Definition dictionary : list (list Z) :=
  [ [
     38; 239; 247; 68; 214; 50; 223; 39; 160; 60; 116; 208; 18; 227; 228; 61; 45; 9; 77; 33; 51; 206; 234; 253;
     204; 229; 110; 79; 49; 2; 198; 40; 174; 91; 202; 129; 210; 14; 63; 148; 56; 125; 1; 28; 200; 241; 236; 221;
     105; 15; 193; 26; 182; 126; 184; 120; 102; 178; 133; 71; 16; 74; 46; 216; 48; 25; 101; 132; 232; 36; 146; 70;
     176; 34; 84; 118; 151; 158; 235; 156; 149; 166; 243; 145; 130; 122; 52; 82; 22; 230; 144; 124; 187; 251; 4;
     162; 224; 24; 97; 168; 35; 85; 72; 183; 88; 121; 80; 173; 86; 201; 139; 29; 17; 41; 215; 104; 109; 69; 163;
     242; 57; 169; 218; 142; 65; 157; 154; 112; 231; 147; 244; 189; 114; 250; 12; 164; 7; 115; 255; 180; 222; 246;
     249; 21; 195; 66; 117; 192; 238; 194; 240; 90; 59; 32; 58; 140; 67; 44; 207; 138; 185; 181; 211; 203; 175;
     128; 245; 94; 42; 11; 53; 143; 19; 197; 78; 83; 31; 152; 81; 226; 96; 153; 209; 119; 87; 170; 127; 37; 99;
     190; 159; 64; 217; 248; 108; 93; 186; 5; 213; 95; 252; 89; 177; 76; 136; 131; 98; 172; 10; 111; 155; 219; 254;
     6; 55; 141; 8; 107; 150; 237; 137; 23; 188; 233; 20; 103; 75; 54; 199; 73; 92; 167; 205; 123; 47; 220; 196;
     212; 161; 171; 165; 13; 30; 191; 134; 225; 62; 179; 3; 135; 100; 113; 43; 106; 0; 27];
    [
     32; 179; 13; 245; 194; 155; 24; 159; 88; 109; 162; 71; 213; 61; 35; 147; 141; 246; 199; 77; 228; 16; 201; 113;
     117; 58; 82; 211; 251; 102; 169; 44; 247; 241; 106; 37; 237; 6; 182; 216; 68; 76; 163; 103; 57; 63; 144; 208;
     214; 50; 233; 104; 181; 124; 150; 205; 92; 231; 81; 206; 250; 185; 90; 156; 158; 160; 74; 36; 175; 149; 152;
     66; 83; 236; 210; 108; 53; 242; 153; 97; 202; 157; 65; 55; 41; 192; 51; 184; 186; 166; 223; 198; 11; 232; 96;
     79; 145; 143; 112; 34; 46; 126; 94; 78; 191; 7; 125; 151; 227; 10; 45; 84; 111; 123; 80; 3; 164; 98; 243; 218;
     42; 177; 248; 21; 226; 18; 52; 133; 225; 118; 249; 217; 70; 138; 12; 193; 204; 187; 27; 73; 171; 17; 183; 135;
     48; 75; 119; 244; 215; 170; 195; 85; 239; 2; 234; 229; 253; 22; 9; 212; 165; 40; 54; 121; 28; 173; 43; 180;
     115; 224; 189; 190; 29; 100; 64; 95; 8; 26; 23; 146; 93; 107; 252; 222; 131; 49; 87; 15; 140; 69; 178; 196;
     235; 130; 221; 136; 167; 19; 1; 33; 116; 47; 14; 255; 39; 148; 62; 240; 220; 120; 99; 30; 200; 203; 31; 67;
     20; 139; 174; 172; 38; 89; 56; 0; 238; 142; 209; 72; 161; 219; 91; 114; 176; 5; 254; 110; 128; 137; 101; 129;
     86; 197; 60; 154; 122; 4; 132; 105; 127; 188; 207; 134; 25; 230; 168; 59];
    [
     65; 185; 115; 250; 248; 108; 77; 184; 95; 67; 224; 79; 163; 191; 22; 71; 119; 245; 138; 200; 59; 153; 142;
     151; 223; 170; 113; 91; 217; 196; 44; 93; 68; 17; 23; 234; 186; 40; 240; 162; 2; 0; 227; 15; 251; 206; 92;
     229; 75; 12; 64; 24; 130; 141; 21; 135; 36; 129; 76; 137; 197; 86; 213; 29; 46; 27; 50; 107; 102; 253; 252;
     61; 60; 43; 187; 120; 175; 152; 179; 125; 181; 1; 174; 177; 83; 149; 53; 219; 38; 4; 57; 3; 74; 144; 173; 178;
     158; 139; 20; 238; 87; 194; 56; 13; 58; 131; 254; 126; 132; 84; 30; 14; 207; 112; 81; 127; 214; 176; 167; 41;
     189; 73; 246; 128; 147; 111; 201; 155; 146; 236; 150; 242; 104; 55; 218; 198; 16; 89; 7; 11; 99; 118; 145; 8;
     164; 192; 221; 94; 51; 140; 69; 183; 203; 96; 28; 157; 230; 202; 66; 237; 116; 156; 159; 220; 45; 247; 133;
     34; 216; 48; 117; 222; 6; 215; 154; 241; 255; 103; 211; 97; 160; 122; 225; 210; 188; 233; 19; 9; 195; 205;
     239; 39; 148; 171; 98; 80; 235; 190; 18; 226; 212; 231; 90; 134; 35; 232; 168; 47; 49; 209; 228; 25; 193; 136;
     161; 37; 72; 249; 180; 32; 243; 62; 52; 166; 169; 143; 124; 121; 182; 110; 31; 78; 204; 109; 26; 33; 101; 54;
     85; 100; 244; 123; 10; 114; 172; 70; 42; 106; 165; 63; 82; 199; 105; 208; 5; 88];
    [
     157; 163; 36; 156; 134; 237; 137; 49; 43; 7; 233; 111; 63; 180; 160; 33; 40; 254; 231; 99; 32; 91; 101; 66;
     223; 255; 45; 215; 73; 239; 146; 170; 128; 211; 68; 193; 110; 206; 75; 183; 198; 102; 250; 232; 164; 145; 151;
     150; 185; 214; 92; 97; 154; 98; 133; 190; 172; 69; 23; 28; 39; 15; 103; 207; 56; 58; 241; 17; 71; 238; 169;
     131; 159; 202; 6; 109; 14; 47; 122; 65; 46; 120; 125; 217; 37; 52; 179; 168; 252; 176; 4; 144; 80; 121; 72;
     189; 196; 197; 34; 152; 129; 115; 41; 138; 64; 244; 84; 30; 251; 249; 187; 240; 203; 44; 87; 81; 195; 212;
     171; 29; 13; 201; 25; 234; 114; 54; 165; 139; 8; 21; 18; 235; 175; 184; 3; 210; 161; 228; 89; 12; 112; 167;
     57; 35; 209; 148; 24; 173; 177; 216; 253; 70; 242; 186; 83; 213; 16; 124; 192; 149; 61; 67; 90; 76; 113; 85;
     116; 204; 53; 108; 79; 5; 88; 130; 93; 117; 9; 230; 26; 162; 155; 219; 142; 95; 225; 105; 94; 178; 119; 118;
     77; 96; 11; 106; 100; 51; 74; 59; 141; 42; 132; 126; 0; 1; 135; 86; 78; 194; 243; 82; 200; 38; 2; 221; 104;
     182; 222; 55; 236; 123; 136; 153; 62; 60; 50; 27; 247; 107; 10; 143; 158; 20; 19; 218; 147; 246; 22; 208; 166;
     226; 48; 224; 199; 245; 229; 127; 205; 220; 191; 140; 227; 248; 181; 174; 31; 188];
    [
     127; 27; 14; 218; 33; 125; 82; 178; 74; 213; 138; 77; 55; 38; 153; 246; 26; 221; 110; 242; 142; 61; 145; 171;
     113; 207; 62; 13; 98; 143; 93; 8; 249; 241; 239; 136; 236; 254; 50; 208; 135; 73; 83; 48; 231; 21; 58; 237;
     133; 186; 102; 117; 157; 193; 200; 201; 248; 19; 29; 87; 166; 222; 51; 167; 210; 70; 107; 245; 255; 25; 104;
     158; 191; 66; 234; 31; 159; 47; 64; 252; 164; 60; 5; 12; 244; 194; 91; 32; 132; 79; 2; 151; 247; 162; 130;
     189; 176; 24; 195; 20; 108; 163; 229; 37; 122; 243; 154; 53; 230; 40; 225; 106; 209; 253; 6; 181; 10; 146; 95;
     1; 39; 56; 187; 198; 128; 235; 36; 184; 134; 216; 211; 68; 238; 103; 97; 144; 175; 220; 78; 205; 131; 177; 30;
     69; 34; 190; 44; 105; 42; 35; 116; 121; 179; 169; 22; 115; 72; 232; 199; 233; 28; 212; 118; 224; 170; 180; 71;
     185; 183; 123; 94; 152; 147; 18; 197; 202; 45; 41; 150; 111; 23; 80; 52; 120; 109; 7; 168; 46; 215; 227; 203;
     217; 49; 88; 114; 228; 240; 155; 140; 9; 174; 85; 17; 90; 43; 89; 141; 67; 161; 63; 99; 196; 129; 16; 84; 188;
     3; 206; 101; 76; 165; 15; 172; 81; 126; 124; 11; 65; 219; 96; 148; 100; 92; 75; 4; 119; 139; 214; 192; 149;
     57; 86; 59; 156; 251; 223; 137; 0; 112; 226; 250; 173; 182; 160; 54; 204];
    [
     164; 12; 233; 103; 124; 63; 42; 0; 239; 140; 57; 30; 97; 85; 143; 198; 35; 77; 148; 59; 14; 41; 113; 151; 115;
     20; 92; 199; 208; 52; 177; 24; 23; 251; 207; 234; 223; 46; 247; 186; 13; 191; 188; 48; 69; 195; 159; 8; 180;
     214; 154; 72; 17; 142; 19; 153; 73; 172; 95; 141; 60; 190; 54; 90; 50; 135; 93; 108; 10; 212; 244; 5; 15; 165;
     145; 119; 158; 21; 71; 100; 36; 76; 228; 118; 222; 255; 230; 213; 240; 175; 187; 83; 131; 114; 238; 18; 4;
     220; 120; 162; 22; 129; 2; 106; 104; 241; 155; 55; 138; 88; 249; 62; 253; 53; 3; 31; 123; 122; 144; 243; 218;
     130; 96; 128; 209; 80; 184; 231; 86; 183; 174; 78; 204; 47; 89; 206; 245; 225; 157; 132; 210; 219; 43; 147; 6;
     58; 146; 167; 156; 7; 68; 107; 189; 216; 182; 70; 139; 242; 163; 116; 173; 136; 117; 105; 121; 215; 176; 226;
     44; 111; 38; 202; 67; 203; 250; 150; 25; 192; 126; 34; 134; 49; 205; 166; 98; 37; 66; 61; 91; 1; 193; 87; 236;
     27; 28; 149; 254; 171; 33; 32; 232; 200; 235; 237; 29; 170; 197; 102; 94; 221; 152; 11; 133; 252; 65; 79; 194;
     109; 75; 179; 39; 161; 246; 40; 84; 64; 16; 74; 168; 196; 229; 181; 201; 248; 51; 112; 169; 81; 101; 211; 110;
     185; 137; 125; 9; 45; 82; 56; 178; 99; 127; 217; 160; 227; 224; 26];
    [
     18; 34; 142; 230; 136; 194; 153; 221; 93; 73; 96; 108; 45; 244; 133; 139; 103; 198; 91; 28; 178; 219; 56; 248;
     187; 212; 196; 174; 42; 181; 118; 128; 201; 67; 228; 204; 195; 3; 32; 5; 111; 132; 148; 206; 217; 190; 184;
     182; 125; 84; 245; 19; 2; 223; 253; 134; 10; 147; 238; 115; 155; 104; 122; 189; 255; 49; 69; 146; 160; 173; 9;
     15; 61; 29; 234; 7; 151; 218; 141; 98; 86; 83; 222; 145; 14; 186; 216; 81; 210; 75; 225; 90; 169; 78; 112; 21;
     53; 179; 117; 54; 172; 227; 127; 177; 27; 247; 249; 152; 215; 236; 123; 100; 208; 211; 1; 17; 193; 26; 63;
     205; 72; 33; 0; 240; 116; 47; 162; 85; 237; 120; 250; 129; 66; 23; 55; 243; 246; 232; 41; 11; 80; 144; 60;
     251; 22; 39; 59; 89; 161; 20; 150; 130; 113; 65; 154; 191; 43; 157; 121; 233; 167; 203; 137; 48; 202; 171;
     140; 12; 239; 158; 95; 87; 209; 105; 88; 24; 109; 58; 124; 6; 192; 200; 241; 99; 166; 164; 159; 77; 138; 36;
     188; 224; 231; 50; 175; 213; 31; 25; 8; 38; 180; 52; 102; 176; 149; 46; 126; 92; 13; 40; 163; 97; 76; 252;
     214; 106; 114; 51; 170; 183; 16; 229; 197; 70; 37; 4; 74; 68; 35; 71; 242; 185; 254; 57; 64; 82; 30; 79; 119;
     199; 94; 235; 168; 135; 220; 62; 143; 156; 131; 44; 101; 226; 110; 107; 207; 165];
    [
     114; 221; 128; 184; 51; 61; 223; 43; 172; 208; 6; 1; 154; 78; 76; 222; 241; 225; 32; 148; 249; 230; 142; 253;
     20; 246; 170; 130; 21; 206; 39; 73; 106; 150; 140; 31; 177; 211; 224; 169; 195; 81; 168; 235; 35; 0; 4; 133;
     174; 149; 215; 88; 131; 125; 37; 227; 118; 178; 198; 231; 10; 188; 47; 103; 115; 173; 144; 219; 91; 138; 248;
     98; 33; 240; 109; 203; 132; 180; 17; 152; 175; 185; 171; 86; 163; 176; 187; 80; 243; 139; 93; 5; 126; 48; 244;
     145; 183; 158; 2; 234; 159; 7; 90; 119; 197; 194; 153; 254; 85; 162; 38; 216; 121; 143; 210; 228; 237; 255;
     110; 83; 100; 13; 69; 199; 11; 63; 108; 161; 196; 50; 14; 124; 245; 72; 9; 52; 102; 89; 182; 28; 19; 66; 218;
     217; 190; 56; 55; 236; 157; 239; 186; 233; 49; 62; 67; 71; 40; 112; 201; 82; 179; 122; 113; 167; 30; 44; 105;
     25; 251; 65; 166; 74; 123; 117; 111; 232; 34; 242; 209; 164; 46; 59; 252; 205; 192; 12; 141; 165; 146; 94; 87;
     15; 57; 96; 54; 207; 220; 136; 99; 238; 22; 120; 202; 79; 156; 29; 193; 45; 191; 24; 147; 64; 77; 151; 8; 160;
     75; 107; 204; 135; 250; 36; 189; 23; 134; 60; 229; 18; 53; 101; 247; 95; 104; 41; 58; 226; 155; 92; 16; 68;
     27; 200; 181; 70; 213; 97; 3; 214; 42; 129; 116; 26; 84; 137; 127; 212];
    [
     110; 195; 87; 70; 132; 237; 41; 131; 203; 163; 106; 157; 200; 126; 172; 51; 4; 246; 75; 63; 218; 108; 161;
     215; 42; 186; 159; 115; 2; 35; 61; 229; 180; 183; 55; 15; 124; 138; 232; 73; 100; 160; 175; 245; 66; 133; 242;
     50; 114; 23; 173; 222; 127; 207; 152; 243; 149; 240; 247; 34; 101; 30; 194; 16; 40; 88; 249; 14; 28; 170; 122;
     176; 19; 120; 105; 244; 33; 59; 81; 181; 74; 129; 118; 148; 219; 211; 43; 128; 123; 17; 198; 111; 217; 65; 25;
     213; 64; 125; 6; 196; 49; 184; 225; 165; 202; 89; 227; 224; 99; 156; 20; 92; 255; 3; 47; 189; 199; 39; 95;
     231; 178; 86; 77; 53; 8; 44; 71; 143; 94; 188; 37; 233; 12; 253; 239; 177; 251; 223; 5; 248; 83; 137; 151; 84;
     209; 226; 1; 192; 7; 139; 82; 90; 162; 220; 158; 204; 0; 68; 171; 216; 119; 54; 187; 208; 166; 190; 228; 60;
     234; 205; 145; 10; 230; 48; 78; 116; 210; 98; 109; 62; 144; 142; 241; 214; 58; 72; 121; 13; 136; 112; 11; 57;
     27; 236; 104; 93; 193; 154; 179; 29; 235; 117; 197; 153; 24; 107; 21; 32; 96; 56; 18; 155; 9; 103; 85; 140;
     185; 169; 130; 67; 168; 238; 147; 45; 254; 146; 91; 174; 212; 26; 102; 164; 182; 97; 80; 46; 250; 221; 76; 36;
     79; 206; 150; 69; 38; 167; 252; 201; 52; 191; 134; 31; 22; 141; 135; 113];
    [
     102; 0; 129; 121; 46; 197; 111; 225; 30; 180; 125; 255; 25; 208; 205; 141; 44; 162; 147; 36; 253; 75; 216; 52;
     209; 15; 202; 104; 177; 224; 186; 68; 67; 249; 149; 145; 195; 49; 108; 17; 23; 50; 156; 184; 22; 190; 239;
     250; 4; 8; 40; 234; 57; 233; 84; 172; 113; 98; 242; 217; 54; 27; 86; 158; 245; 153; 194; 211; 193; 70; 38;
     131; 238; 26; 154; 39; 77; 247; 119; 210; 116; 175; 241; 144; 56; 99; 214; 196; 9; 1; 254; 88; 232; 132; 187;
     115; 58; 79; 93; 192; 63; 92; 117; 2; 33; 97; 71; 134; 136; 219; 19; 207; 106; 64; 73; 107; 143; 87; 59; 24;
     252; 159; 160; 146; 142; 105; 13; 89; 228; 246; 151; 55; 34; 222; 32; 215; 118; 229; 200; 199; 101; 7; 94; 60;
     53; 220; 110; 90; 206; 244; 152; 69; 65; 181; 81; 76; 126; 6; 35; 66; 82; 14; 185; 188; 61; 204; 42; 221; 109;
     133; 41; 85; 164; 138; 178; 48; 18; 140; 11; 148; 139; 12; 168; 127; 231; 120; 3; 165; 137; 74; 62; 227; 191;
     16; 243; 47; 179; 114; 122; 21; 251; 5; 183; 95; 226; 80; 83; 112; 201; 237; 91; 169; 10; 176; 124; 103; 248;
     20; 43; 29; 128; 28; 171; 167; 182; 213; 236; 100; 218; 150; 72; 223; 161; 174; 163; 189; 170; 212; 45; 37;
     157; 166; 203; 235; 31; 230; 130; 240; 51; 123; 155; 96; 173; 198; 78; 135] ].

┄┄┄┄┄┄┄┄┄┄┄┄┄┄┄┄┄┄┄┄

Problem –
Beginning at the line with "158; 191; 66;" and stopping after the line with "189; 176; 24;", please write out every line of the data above exactly and nothing else.

Answer box –
     158; 191; 66; 234; 31; 159; 47; 64; 252; 164; 60; 5; 12; 244; 194; 91; 32; 132; 79; 2; 151; 247; 162; 130;
     189; 176; 24; 195; 20; 108; 163; 229; 37; 122; 243; 154; 53; 230; 40; 225; 106; 209; 253; 6; 181; 10; 146; 95;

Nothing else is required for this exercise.